Starting at the top of the entries below, set down each line exactly as written, and stop after the line containing "Hperm. apply NoDup_remove_dups.".

### Given data ###

Lemma sorted_set_spec (ys : list Z) :
  StronglySorted Z.lt (sorted_set ys) ∧ (∀ y, y ∈ sorted_set ys ↔ y ∈ ys).
Proof.
  unfold sorted_set.
  pose proof (merge_sort_Permutation Z.le (remove_dups ys)) as Hperm.
  split.
  - assert (NoDup (merge_sort Z.le (remove_dups ys))) as Hnd.
    { rewrite Hperm. apply NoDup_remove_dups. }
    pose proof (StronglySorted_merge_sort Z.le (remove_dups ys)) as Hs.
    revert Hnd Hs. generalize (merge_sort Z.le (remove_dups ys)). clear.
    induction l as [|x l IH]; intros Hnd Hs; [constructor|].
    apply NoDup_cons in Hnd as [Hx Hnd]. inversion Hs as [|? ? Hs' Hall]; subst.
    constructor; [by apply IH|].
    rewrite Forall_forall in *. intros y Hy.
    assert (x ≠ y) by (intros ->; by apply Hx).
    specialize (Hall y Hy). by apply Z.le_neq.
  - intros y. rewrite Hperm. apply elem_of_remove_dups.
Qed.

Lemma fill_years_items ys cy :
  ∃ years,
    items (_fill_years ys cy new_box) = pretty <$> years ∧
    currentIndex (_fill_years ys cy new_box) = 0 ∧
    StronglySorted Z.lt years ∧
    (∀ y, y ∈ years ↔ y ∈ ys ∨ y = cy).
Proof.
  unfold _fill_years. cbv zeta.
  set (ys' := if bool_decide (cy ∈ ys) then ys else ys ++ [cy]).
  assert (∀ y, y ∈ ys' ↔ y ∈ ys ∨ y = cy) as Hmem.
  { intros y. subst ys'. case_bool_decide as Hin.
    - split; [tauto|]. intros [?| ->]; done.
    - rewrite elem_of_app, list_elem_of_singleton. done. }
  destruct (sorted_set_spec ys') as [Hsorted Hset].
  destruct (foldl_addItem (pretty : Z → string) (sorted_set ys') new_box) as [Hitems Hcur].
  exists (sorted_set ys'). split; [done|]. split.
  - rewrite Hcur. cbn [new_box items]. rewrite bool_decide_true by done.
    rewrite bool_decide_false; [done|].
    intros Hnil. assert (cy ∈ sorted_set ys') as Hcy by (apply Hset, Hmem; by right).
    rewrite Hnil in Hcy. by apply not_elem_of_nil in Hcy.
  - split; [done|]. intros y. by rewrite Hset.
Qed.

Lemma setCurrentText_present t (b : QComboBox) :
  t ∈ items b → currentText (setCurrentText t b) = t.
Proof.
  intros Hin. unfold setCurrentText, findText. cbv zeta.
  destruct (list_find_elem_of (λ x, x = t) (items b) t Hin eq_refl) as [[i x] Hfind].
  rewrite Hfind. apply list_find_Some in Hfind as (Hi & -> & _).
  rewrite bool_decide_true by lia.
  unfold setCurrentIndex, currentText. cbn [items currentIndex].
  apply lookup_lt_Some in Hi as Hlt.
  rewrite (bool_decide_true (0 ≤ Z.of_nat i < Z.of_nat (length (items b)))) by lia.
  rewrite bool_decide_true by lia.
  by rewrite Nat2Z.id, Hi.
Qed.

(** [_fill_years] on the empty year box adds, as texts, exactly the years
    the store knows together with the current year, each once and in
    strictly ascending order, and makes the first of them current; so the
    [_select_now] that follows finds the current year and the box then
    shows it. *)
Theorem fill_years_then_select (ys : list Z) (cy : Z) :
  (∃ years,
     items (_fill_years ys cy new_box) = pretty <$> years ∧
     StronglySorted Z.lt years ∧
     (∀ y, y ∈ years ↔ y ∈ ys ∨ y = cy)) ∧
  NoDup (items (_fill_years ys cy new_box)) ∧
  currentIndex (_fill_years ys cy new_box) = 0 ∧
  ∀ month_box month,
    currentText (_select_now cy month (_fill_years ys cy new_box, month_box)).1
    = pretty cy.
Proof.
  destruct (fill_years_items ys cy) as (years & Hitems & Hcur & Hsorted & Hmem).
  split; [by exists years|]. split; [|split; [done|]].
  - rewrite Hitems. apply (NoDup_fmap_2 _).
    clear -Hsorted. induction Hsorted as [|x l _ IH Hall]; [constructor|].
    apply NoDup_cons. split; [|done].
    intros Hx. rewrite Forall_forall in Hall. specialize (Hall x Hx). lia.
  - intros month_box month. cbn [_select_now fst].
    apply setCurrentText_present. rewrite Hitems.
    apply list_elem_of_fmap. exists cy. split; [done|]. apply Hmem. by right.
Qed.

(** [_fill_months] on the empty month box adds the twelve month names in
    order, and [_select_now] for a month 1..12 selects the name of that
    month: the current index plus one, which is the month [_current_y_m]
    hands to the store, is that month again. *)
Theorem fill_months_then_select (month_name : Z → string) (year_box : QComboBox)
    (year month : Z) :
  1 ≤ month ≤ 12 →
  let cmb_month := (_select_now year month (year_box, _fill_months month_name new_box)).2 in
  items cmb_month = month_name <$> seqZ 1 12 ∧
  length (items cmb_month) = 12%nat ∧
  currentIndex cmb_month + 1 = month ∧
  currentText cmb_month = month_name month.
Proof.
  intros Hm. cbv zeta. cbn [_select_now snd]. unfold _fill_months.
  destruct (foldl_addItem month_name (seqZ 1 12) new_box) as [Hitems _].
  cbn [new_box items app] in Hitems.
  unfold setCurrentIndex, currentText. cbn [items currentIndex].
  rewrite Hitems. rewrite length_fmap, length_seqZ.
  rewrite (bool_decide_true (0 ≤ month - 1 < _)) by lia.
  rewrite bool_decide_true by lia.
  split; [done|]. split; [done|]. split; [lia|].
  rewrite list_lookup_fmap.
  rewrite (lookup_seqZ_lt 1 12 (Z.to_nat (month - 1))) by lia.
  cbn. f_equal. lia.
Qed.

Lemma fill_months_then_select_witness :
  currentIndex (_select_now 2024 5 (new_box, _fill_months pretty new_box)).2 + 1 = 5 ∧
  currentText (_select_now 2024 5 (new_box, _fill_months pretty new_box)).2 = "5".
Proof.
  destruct (fill_months_then_select pretty new_box 2024 5) as (_ & _ & Hidx & Htext).
  - lia.
  - split; [exact Hidx|exact Htext].
Defined.

Example fill_years_example :
  items (_fill_years [2023; 2021; 2023] 2024 new_box) = ["2021"; "2023"; "2024"].
Proof. vm_compute. reflexivity. Qed.

Lemma emf_level_thresholds_witness :
  emf_level_from_total (PFloat FNan) = 1 ∧
  (3 ≤ emf_level_from_total (PInt 1000) ↔ py_ge (PInt 1000) (PInt 1000) = true).
Proof.
  split.
  - apply (emf_level_thresholds (PFloat FNan)). reflexivity.
  - apply (emf_level_thresholds (PInt 1000)).
Defined.

(** ** Muting and unmuting *)

Lemma resume_after_unmute_run env self lvl eff :
  HAVE_SOUND env = true → 2 ≤ lvl ≤ 5 → effects self !! lvl = Some eff →
  run_ops (backend := qt) env [SetMuted true; SetMuted false; PlayForLevel lvl] self
  = {| enabled := true; cur_level := lvl;
       effects := <[lvl := started eff]> (stop_quietly (backend := qt) <$>
                    (stop_quietly (backend := qt) <$> effects self)) |}.
Proof.
  intros Hhave Hr Heff. unfold run_ops. cbn [foldl run_op].
  unfold set_muted. run_M. cbn [negb andb]. rewrite Hhave. rewrite stop_run.
  cbn [snd].
  set (s1 := set_enabled true (stopped (backend := qt) (set_enabled false self))).
  assert (effects s1 !! lvl = Some (stop_quietly (backend := qt) eff)) as Hl1.
  { subst s1. cbn [set_enabled effects stopped]. by rewrite lookup_fmap, Heff. }
  rewrite play_for_level_run. cbv zeta.
  assert (clamp_level lvl = lvl) as -> by (unfold clamp_level; lia).
  assert (negb (enabled s1) || bool_decide (effects s1 = ∅) = false) as ->.
  { assert (enabled s1 = true) as -> by done. cbn [negb orb].
    apply bool_decide_false. intros Hempty.
    by rewrite Hempty, lookup_empty in Hl1. }
  rewrite bool_decide_false by lia.
  rewrite (bool_decide_false (lvl = cur_level s1)) by (subst s1; cbn; lia).
  rewrite switch_lookup, Hl1. cbn [fmap option_fmap option_map].
  pose proof (switch_run_qt s1 lvl _ Hl1) as Hrun. cbv zeta in Hrun.
  rewrite Hrun. reflexivity.
Qed.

###

### Solution to the problem:
Lemma sorted_set_spec (ys : list Z) :
  StronglySorted Z.lt (sorted_set ys) ∧ (∀ y, y ∈ sorted_set ys ↔ y ∈ ys).
Proof.
  unfold sorted_set.
  pose proof (merge_sort_Permutation Z.le (remove_dups ys)) as Hperm.
  split.
  - assert (NoDup (merge_sort Z.le (remove_dups ys))) as Hnd.
    { rewrite Hperm. apply NoDup_remove_dups. }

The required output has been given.